• _Required work_
In the data below, the answer is the run of lines from the line containing "rn_ExactRequestDigest r' = rn_ExactRequestDigest" through the line containing "induction 1 as", both included; print it exactly and nothing else.

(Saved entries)

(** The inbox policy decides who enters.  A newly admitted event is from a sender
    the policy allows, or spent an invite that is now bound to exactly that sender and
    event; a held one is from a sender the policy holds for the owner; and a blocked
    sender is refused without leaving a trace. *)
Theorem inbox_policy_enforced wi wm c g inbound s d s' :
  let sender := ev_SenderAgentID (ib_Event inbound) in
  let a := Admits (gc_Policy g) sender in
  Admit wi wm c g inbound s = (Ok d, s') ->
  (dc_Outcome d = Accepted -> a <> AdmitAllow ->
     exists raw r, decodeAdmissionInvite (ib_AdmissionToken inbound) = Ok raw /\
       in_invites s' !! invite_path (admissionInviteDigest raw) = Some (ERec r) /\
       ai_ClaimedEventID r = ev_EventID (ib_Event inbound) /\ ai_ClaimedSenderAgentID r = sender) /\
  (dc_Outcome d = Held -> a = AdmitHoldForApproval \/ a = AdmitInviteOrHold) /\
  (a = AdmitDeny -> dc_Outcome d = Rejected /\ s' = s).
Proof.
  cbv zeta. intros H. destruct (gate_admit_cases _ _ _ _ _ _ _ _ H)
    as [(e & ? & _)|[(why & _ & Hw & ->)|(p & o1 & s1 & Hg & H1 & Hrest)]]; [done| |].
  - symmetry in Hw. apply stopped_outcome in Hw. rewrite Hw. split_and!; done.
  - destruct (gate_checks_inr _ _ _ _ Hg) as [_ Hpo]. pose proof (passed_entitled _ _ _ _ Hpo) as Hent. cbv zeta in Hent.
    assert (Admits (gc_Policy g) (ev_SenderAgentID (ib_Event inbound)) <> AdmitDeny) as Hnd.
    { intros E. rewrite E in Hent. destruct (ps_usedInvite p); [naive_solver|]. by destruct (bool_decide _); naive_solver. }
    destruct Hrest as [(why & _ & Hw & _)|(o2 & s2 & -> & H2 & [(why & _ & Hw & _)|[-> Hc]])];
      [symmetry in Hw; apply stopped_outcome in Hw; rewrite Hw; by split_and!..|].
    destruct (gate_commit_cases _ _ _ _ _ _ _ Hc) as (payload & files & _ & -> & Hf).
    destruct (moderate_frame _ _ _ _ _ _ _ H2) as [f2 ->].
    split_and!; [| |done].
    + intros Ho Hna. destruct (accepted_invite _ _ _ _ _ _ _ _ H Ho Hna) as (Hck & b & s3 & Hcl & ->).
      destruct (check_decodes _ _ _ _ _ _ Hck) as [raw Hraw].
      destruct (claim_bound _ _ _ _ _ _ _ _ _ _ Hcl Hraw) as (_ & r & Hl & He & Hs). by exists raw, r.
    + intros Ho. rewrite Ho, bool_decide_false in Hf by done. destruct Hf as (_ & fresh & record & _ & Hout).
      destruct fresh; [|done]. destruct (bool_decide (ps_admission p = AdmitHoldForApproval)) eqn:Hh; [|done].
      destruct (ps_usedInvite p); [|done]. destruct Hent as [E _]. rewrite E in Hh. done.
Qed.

==

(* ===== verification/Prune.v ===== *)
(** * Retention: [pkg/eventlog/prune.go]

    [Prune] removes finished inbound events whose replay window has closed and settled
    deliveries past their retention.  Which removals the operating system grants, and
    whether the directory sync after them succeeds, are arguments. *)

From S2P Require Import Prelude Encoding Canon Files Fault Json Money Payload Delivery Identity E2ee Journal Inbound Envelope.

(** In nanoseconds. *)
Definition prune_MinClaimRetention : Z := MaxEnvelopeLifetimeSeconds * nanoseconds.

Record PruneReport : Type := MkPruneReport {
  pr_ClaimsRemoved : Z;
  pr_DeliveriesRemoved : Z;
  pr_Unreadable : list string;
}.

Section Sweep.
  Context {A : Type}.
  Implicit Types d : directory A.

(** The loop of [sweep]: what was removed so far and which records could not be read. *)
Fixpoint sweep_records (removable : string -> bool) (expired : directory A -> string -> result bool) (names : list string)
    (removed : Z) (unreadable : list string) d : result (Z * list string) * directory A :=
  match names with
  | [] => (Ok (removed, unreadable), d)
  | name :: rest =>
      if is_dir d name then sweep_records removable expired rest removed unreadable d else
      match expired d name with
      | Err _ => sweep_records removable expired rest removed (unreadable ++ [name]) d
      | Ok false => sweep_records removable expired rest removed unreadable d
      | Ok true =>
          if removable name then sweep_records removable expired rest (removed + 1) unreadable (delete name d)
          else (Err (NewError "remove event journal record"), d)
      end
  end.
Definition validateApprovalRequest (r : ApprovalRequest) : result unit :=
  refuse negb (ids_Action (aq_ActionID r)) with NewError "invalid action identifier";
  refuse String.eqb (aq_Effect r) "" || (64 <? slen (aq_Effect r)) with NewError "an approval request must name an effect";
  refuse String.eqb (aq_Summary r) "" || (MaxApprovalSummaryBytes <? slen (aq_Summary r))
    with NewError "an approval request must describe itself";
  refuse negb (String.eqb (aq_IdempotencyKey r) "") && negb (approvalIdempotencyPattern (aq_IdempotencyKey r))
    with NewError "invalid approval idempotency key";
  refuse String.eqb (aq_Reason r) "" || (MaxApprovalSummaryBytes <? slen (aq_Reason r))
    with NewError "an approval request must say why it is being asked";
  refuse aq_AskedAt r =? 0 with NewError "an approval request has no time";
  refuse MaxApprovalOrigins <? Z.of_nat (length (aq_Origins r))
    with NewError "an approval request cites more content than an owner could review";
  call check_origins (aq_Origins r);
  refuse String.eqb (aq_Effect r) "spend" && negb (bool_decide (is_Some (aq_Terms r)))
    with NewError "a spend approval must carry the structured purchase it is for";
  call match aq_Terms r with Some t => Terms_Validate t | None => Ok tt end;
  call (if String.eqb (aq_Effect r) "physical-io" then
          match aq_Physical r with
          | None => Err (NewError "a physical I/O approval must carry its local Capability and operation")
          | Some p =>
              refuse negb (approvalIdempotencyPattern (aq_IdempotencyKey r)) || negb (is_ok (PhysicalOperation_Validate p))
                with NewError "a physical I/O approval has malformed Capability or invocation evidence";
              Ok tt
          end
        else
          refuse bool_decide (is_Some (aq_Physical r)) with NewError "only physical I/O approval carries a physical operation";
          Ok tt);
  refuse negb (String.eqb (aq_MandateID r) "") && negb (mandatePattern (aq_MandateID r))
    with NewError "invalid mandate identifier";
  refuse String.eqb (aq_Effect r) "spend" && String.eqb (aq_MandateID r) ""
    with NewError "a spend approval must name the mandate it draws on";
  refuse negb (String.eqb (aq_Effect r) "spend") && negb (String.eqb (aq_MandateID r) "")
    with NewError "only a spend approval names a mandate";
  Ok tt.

--

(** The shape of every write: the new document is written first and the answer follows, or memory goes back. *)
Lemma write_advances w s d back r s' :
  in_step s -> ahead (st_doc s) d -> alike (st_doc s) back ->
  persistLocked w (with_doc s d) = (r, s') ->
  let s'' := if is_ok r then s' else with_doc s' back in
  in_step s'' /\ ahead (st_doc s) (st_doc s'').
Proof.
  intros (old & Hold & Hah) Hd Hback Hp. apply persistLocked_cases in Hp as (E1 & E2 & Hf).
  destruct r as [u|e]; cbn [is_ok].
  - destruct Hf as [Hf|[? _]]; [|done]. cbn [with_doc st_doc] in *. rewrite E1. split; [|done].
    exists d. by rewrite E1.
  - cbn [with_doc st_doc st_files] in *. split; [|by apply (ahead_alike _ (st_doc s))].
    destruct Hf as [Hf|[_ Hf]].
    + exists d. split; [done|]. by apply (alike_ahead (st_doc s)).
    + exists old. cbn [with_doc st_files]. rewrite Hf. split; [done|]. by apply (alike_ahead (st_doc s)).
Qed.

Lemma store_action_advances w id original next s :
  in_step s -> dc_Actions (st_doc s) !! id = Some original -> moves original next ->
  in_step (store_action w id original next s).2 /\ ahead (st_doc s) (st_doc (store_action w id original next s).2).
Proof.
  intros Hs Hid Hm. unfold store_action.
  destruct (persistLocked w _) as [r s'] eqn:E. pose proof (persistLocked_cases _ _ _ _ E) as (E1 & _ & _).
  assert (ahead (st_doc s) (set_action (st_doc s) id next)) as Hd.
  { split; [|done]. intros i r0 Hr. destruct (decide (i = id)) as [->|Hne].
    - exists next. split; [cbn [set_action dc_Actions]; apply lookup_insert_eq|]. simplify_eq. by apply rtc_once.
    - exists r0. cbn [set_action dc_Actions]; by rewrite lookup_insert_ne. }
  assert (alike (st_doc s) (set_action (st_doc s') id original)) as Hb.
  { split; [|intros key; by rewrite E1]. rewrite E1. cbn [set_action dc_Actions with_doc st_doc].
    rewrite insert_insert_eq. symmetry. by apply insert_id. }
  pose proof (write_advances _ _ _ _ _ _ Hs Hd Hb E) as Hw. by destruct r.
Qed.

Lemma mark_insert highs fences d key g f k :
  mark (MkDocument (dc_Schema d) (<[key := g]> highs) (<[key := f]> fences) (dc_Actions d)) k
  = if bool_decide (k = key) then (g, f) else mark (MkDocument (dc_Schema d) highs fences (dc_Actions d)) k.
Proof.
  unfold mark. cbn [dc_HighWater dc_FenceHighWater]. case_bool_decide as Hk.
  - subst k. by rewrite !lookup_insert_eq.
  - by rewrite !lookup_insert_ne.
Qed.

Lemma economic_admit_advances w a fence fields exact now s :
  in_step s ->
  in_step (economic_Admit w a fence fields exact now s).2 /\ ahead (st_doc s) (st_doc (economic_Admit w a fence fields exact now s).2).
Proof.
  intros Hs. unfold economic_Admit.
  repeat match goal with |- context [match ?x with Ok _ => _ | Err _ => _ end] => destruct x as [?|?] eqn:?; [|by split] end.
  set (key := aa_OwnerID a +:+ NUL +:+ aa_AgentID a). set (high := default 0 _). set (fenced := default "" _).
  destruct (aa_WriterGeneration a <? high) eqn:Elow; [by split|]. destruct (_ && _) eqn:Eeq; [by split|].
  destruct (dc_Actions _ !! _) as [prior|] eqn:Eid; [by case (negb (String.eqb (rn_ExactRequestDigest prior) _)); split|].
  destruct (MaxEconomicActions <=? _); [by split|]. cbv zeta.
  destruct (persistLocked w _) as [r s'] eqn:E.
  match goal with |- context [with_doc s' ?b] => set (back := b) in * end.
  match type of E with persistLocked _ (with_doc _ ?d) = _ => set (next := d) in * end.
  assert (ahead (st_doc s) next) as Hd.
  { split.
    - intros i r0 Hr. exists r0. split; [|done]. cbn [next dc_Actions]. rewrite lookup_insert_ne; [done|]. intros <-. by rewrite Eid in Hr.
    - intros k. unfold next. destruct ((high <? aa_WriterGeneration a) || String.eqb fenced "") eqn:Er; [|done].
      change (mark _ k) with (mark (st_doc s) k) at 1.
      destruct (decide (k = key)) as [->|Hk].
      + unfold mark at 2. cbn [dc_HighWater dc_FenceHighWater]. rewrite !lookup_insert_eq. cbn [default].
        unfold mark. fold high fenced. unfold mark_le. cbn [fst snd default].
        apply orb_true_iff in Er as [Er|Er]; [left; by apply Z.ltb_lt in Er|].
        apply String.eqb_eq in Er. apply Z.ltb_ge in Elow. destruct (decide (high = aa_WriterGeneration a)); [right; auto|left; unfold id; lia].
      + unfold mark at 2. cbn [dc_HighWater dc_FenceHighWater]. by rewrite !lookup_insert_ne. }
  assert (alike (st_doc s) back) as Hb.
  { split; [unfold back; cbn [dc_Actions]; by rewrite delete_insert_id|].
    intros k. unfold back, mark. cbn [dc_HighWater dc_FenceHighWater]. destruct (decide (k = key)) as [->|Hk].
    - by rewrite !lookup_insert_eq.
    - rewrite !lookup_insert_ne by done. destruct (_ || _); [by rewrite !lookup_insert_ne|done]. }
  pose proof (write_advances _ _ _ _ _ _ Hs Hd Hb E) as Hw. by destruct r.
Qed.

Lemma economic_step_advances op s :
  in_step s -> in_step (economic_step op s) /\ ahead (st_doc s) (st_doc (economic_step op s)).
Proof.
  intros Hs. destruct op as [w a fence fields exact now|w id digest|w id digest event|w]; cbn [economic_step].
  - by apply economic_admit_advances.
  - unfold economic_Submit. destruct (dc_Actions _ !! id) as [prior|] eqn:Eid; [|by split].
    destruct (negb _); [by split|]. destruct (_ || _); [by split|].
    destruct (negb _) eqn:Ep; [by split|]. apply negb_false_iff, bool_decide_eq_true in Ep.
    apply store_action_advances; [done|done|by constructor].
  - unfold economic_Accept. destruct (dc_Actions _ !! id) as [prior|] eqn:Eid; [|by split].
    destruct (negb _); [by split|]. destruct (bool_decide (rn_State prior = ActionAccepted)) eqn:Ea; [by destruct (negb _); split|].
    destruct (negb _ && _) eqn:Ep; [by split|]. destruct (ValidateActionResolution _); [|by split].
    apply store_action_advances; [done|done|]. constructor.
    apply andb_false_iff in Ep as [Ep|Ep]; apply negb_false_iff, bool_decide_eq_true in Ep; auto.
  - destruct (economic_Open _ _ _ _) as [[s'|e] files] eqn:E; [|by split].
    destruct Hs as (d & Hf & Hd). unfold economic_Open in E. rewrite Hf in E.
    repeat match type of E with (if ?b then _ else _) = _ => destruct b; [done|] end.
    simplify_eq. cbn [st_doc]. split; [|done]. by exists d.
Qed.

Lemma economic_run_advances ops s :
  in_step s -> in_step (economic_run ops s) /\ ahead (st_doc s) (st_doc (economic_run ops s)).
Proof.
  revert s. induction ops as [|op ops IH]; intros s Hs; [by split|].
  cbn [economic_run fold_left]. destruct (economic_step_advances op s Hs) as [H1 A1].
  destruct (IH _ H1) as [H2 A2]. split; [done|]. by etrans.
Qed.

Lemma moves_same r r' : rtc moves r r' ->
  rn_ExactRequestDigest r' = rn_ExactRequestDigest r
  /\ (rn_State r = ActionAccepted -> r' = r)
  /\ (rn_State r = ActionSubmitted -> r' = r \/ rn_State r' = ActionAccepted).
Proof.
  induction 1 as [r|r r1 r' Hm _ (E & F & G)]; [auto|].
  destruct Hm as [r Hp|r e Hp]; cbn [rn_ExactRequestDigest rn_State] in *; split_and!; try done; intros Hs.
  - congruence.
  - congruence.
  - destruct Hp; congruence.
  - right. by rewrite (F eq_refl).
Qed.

• _Solution for this problem_
  rn_ExactRequestDigest r' = rn_ExactRequestDigest r
  /\ (rn_State r = ActionAccepted -> r' = r)
  /\ (rn_State r = ActionSubmitted -> r' = r \/ rn_State r' = ActionAccepted).
Proof.
  induction 1 as [r|r r1 r' Hm _ (E & F & G)]; [auto|].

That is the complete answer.